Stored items
#####

(* ===== verification/Manage.v ===== *)
(** * The maintenance command line

    Models the commands of src/backend/manage.py that work on the policy or the
    database: pruning, the checks of the policy and of the assignments, granting a
    role and seeding the administrator of a development database; and the database
    setting they ask for.  A command returns the lines it prints to the standard
    output; what goes to the standard error is left out.  SQLAlchemy's [make_url] and
    Python's [datetime.fromisoformat] are parameters.  The commands that call Alembic
    and uvicorn are in Commands.v. *)

From S2P Require Import Prelude PyStr Errors Time Authorization Tables Effects UnitOfWork.
From S2P Require Import AuthRepository AuthorizationRepository AdminUserRepository.
From S2P Require Import AuthUsecase AuthorizationUsecase DatabaseConfig.

(** What [get_config] and [get_database_settings] return. *)
Record cli_settings := CliSettings {
  cli_config : Config;
  cli_database : DatabaseSettings;
}.

Section Manage.
Context `{E : Env} {L : Type}.
Context (settings : cli_settings).
Context (make_url : string -> option URL) (set_drivername : string -> URL -> URL).
(** The instant and whether it has an offset, or [None] where it raises. *)
Context (fromisoformat : string -> option (Z * bool)).
Notation uow := unit_of_work.

(** [raise typer.Exit(code=code)] *)
Definition cli_exit {A} (code : Z) : M L A := raise (TyperExit code).

(* src: backend/manage.py:394-408 _get_explicit_database_settings *)
Definition explicit_database_settings : result DatabaseSettings :=
  let database_settings := cli_database settings in
  if negb (database_url_configured database_settings) then Raise (TyperExit 2)
  else match get_alembic_database_url make_url set_drivername database_settings with
       | Ok _ => Ok database_settings
       | Raise _ => Raise (TyperExit 2)
       end.
Definition get_explicit_database_settings : M L DatabaseSettings := lift explicit_database_settings.

(* src: backend/manage.py:372-391 _parse_cli_datetime *)
Definition parse_cli_datetime (value : option string) : M L (option Z) :=
  match value with
  | None => mret None
  | Some v => match fromisoformat v with
              | None => cli_exit 2
              | Some (_, false) => cli_exit 2
              | Some (t, true) => mret (Some t)
              end
  end.

(** ** Pruning *)

(** [if at is not None: deleted = ...; typer.echo(...)] *)
Definition prune_step (before : option Z) (delete : Z -> M L Z) (label : string) : M L (list string) :=
  match before with
  | None => mret []
  | Some t => n ← delete t; mret [(label ++ pretty n)%string]
  end.

(* src: backend/manage.py:117-163 db_prune_auth *)
Definition db_prune_auth (expired_sessions_before audit_logs_before oidc_states_before : option string)
  : M L (list string) :=
  if is_none expired_sessions_before && is_none audit_logs_before && is_none oidc_states_before
  then cli_exit 2
  else
    expired_sessions_before_at ← parse_cli_datetime expired_sessions_before;
    audit_logs_before_at ← parse_cli_datetime audit_logs_before;
    oidc_states_before_at ← parse_cli_datetime oidc_states_before;
    get_explicit_database_settings ;;
    logs ← prune_step audit_logs_before_at delete_audit_logs_occurred_before "Deleted audit logs: ";
    sessions ← prune_step expired_sessions_before_at delete_sessions_expired_before
                 "Deleted expired sessions: ";
    states ← prune_step oidc_states_before_at delete_oidc_states_expired_before
               "Deleted OIDC authorization states: ";
    mret (logs ++ sessions ++ states).

(** ** The policy *)

Notation config_errors :=
  (authorization_config_errors DEFAULT_AUTHORIZATION_PERMISSIONS DEFAULT_AUTHORIZATION_DEFINITIONS).

(* src: backend/manage.py:166-175 authz_check_config *)
Definition authz_check_config : M L (list string) :=
  match config_errors with
  | [] => mret ["Authorization config is valid."%string]
  | _ => cli_exit 1
  end.

Definition valid_config_or_exit : M L unit :=
  match config_errors with [] => mret tt | _ => cli_exit 1 end.

(* src: backend/manage.py:187-187 authz_check_assignments *)
Definition catalog_role_codes : gset string := dom default_role_catalog.

(* src: backend/manage.py:178-204 authz_check_assignments *)
Definition authz_check_assignments : M L (list string) :=
  valid_config_or_exit ;;
  get_explicit_database_settings ;;
  assignments ← list_unknown_role_assignments catalog_role_codes;
  match assignments with
  | [] => mret ["Authorization assignments are valid."%string]
  | _ => cli_exit 1
  end.

(* src: backend/manage.py:242-256 authz_prune_unknown_role_assignments *)
Definition prune_event (assignment : UnknownRoleAssignment) : audit_event :=
  AuditEvent None None ROLE_REVOKED None None
    (Some (JObj [("source", JStr "cli-prune"); ("actorUserId", JNull);
                 ("targetUserId", JStr (uuid_str (ur_user_id assignment)));
                 ("roleCode", JStr (ur_role_code assignment))]%string)) None.

(* src: backend/manage.py:233-257 authz_prune_unknown_role_assignments *)
Definition prune_transaction : M L Z :=
  transaction uow (
    assignments ← list_unknown_role_assignments catalog_role_codes;
    deleted_count ← delete_unknown_role_assignments catalog_role_codes;
    for_each assignments (fun assignment => create_audit_log (prune_event assignment)) ;;
    mret deleted_count).

(* src: backend/manage.py:207-260 authz_prune_unknown_role_assignments *)
Definition authz_prune_unknown_role_assignments (yes : bool) : M L (list string) :=
  if negb yes then cli_exit 1
  else
    valid_config_or_exit ;;
    get_explicit_database_settings ;;
    deleted_count ← prune_transaction;
    mret [("Deleted " ++ pretty deleted_count ++ " unknown role assignment(s).")%string].

(** ** Granting *)

(** Adding a role to those a user has, with an audit row per role that is new. *)
(* src: backend/manage.py:283-303 authz_grant_role *)
Definition add_role (source : string) (user : User) (role : string) : M L unit :=
  codes ← get_user_role_codes (u_id user);
  let existing_roles : gset string := list_to_set codes in
  result ← replace_user_roles (u_id user) (sorted (elements (existing_roles ∪ {[role]}))) None;
  for_each (granted_role_codes result) (fun granted_role_code =>
    create_audit_log (AuditEvent None None ROLE_GRANTED None None
      (Some (role_audit_detail (Some source) None (u_id user) granted_role_code
               (current_role_codes result))) None)).

(* src: backend/manage.py:263-307 authz_grant_role *)
Definition authz_grant_role (email role : string) : M L (list string) :=
  if is_none (default_role_catalog !! role) then cli_exit 1
  else
    get_explicit_database_settings ;;
    let normalized_email := normalize_email email in
    transaction uow (
      user ← find_user_by_email normalized_email;
      match user with
      | None => cli_exit 1
      | Some user => add_role "cli" user role
      end) ;;
    mret [("Granted role " ++ role ++ " to " ++ normalized_email ++ ".")%string].

(** ** Seeding *)

Definition seed_email : string := "admin@example.com".
Definition seed_password : string := "Password@123!".

(* src: backend/manage.py:328-344 seed_admin *)
Definition seed_user (password_hash : string) : M L User :=
  user ← find_user_by_email seed_email;
  match user with
  | None => AdminUserRepository.create_user seed_email password_hash true
  | Some user =>
      AdminUserRepository.update_user (u_id user)
        (UserChanges None None (Some true) None {["password"; "is_active"]}%string) (Some password_hash)
  end.

(* src: backend/manage.py:310-369 seed_admin *)
Definition seed_admin : M L (list string) :=
  let environment := lower (ENVIRONMENT (cli_config settings)) in
  if negb (existsb (String.eqb environment) ["local"; "development"]%string) then cli_exit 1
  else
    get_explicit_database_settings ;;
    password_hash ← hash_password seed_password;
    transaction uow (
      user ← seed_user password_hash;
      add_role "cli-seed-admin" user "admin") ;;
    mret [("Seeded admin user " ++ seed_email ++ ".")%string].
End Manage.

#####

**To do**
A complete, exact copy of the records is what is needed.

**Reply to the exercise**
(* ===== verification/Manage.v ===== *)
(** * The maintenance command line

    Models the commands of src/backend/manage.py that work on the policy or the
    database: pruning, the checks of the policy and of the assignments, granting a
    role and seeding the administrator of a development database; and the database
    setting they ask for.  A command returns the lines it prints to the standard
    output; what goes to the standard error is left out.  SQLAlchemy's [make_url] and
    Python's [datetime.fromisoformat] are parameters.  The commands that call Alembic
    and uvicorn are in Commands.v. *)

From S2P Require Import Prelude PyStr Errors Time Authorization Tables Effects UnitOfWork.
From S2P Require Import AuthRepository AuthorizationRepository AdminUserRepository.
From S2P Require Import AuthUsecase AuthorizationUsecase DatabaseConfig.

(** What [get_config] and [get_database_settings] return. *)
Record cli_settings := CliSettings {
  cli_config : Config;
  cli_database : DatabaseSettings;
}.

Section Manage.
Context `{E : Env} {L : Type}.
Context (settings : cli_settings).
Context (make_url : string -> option URL) (set_drivername : string -> URL -> URL).
(** The instant and whether it has an offset, or [None] where it raises. *)
Context (fromisoformat : string -> option (Z * bool)).
Notation uow := unit_of_work.

(** [raise typer.Exit(code=code)] *)
Definition cli_exit {A} (code : Z) : M L A := raise (TyperExit code).

(* src: backend/manage.py:394-408 _get_explicit_database_settings *)
Definition explicit_database_settings : result DatabaseSettings :=
  let database_settings := cli_database settings in
  if negb (database_url_configured database_settings) then Raise (TyperExit 2)
  else match get_alembic_database_url make_url set_drivername database_settings with
       | Ok _ => Ok database_settings
       | Raise _ => Raise (TyperExit 2)
       end.
Definition get_explicit_database_settings : M L DatabaseSettings := lift explicit_database_settings.

(* src: backend/manage.py:372-391 _parse_cli_datetime *)
Definition parse_cli_datetime (value : option string) : M L (option Z) :=
  match value with
  | None => mret None
  | Some v => match fromisoformat v with
              | None => cli_exit 2
              | Some (_, false) => cli_exit 2
              | Some (t, true) => mret (Some t)
              end
  end.

(** ** Pruning *)

(** [if at is not None: deleted = ...; typer.echo(...)] *)
Definition prune_step (before : option Z) (delete : Z -> M L Z) (label : string) : M L (list string) :=
  match before with
  | None => mret []
  | Some t => n ← delete t; mret [(label ++ pretty n)%string]
  end.

(* src: backend/manage.py:117-163 db_prune_auth *)
Definition db_prune_auth (expired_sessions_before audit_logs_before oidc_states_before : option string)
  : M L (list string) :=
  if is_none expired_sessions_before && is_none audit_logs_before && is_none oidc_states_before
  then cli_exit 2
  else
    expired_sessions_before_at ← parse_cli_datetime expired_sessions_before;
    audit_logs_before_at ← parse_cli_datetime audit_logs_before;
    oidc_states_before_at ← parse_cli_datetime oidc_states_before;
    get_explicit_database_settings ;;
    logs ← prune_step audit_logs_before_at delete_audit_logs_occurred_before "Deleted audit logs: ";
    sessions ← prune_step expired_sessions_before_at delete_sessions_expired_before
                 "Deleted expired sessions: ";
    states ← prune_step oidc_states_before_at delete_oidc_states_expired_before
               "Deleted OIDC authorization states: ";
    mret (logs ++ sessions ++ states).

(** ** The policy *)

Notation config_errors :=
  (authorization_config_errors DEFAULT_AUTHORIZATION_PERMISSIONS DEFAULT_AUTHORIZATION_DEFINITIONS).

(* src: backend/manage.py:166-175 authz_check_config *)
Definition authz_check_config : M L (list string) :=
  match config_errors with
  | [] => mret ["Authorization config is valid."%string]
  | _ => cli_exit 1
  end.

Definition valid_config_or_exit : M L unit :=
  match config_errors with [] => mret tt | _ => cli_exit 1 end.

(* src: backend/manage.py:187-187 authz_check_assignments *)
Definition catalog_role_codes : gset string := dom default_role_catalog.

(* src: backend/manage.py:178-204 authz_check_assignments *)
Definition authz_check_assignments : M L (list string) :=
  valid_config_or_exit ;;
  get_explicit_database_settings ;;
  assignments ← list_unknown_role_assignments catalog_role_codes;
  match assignments with
  | [] => mret ["Authorization assignments are valid."%string]
  | _ => cli_exit 1
  end.

(* src: backend/manage.py:242-256 authz_prune_unknown_role_assignments *)
Definition prune_event (assignment : UnknownRoleAssignment) : audit_event :=
  AuditEvent None None ROLE_REVOKED None None
    (Some (JObj [("source", JStr "cli-prune"); ("actorUserId", JNull);
                 ("targetUserId", JStr (uuid_str (ur_user_id assignment)));
                 ("roleCode", JStr (ur_role_code assignment))]%string)) None.

(* src: backend/manage.py:233-257 authz_prune_unknown_role_assignments *)
Definition prune_transaction : M L Z :=
  transaction uow (
    assignments ← list_unknown_role_assignments catalog_role_codes;
    deleted_count ← delete_unknown_role_assignments catalog_role_codes;
    for_each assignments (fun assignment => create_audit_log (prune_event assignment)) ;;
    mret deleted_count).

(* src: backend/manage.py:207-260 authz_prune_unknown_role_assignments *)
Definition authz_prune_unknown_role_assignments (yes : bool) : M L (list string) :=
  if negb yes then cli_exit 1
  else
    valid_config_or_exit ;;
    get_explicit_database_settings ;;
    deleted_count ← prune_transaction;
    mret [("Deleted " ++ pretty deleted_count ++ " unknown role assignment(s).")%string].

(** ** Granting *)

(** Adding a role to those a user has, with an audit row per role that is new. *)
(* src: backend/manage.py:283-303 authz_grant_role *)
Definition add_role (source : string) (user : User) (role : string) : M L unit :=
  codes ← get_user_role_codes (u_id user);
  let existing_roles : gset string := list_to_set codes in
  result ← replace_user_roles (u_id user) (sorted (elements (existing_roles ∪ {[role]}))) None;
  for_each (granted_role_codes result) (fun granted_role_code =>
    create_audit_log (AuditEvent None None ROLE_GRANTED None None
      (Some (role_audit_detail (Some source) None (u_id user) granted_role_code
               (current_role_codes result))) None)).

(* src: backend/manage.py:263-307 authz_grant_role *)
Definition authz_grant_role (email role : string) : M L (list string) :=
  if is_none (default_role_catalog !! role) then cli_exit 1
  else
    get_explicit_database_settings ;;
    let normalized_email := normalize_email email in
    transaction uow (
      user ← find_user_by_email normalized_email;
      match user with
      | None => cli_exit 1
      | Some user => add_role "cli" user role
      end) ;;
    mret [("Granted role " ++ role ++ " to " ++ normalized_email ++ ".")%string].

(** ** Seeding *)

Definition seed_email : string := "admin@example.com".
Definition seed_password : string := "Password@123!".

(* src: backend/manage.py:328-344 seed_admin *)
Definition seed_user (password_hash : string) : M L User :=
  user ← find_user_by_email seed_email;
  match user with
  | None => AdminUserRepository.create_user seed_email password_hash true
  | Some user =>
      AdminUserRepository.update_user (u_id user)
        (UserChanges None None (Some true) None {["password"; "is_active"]}%string) (Some password_hash)
  end.

(* src: backend/manage.py:310-369 seed_admin *)
Definition seed_admin : M L (list string) :=
  let environment := lower (ENVIRONMENT (cli_config settings)) in
  if negb (existsb (String.eqb environment) ["local"; "development"]%string) then cli_exit 1
  else
    get_explicit_database_settings ;;
    password_hash ← hash_password seed_password;
    transaction uow (
      user ← seed_user password_hash;
      add_role "cli-seed-admin" user "admin") ;;
    mret [("Seeded admin user " ++ seed_email ++ ".")%string].
End Manage.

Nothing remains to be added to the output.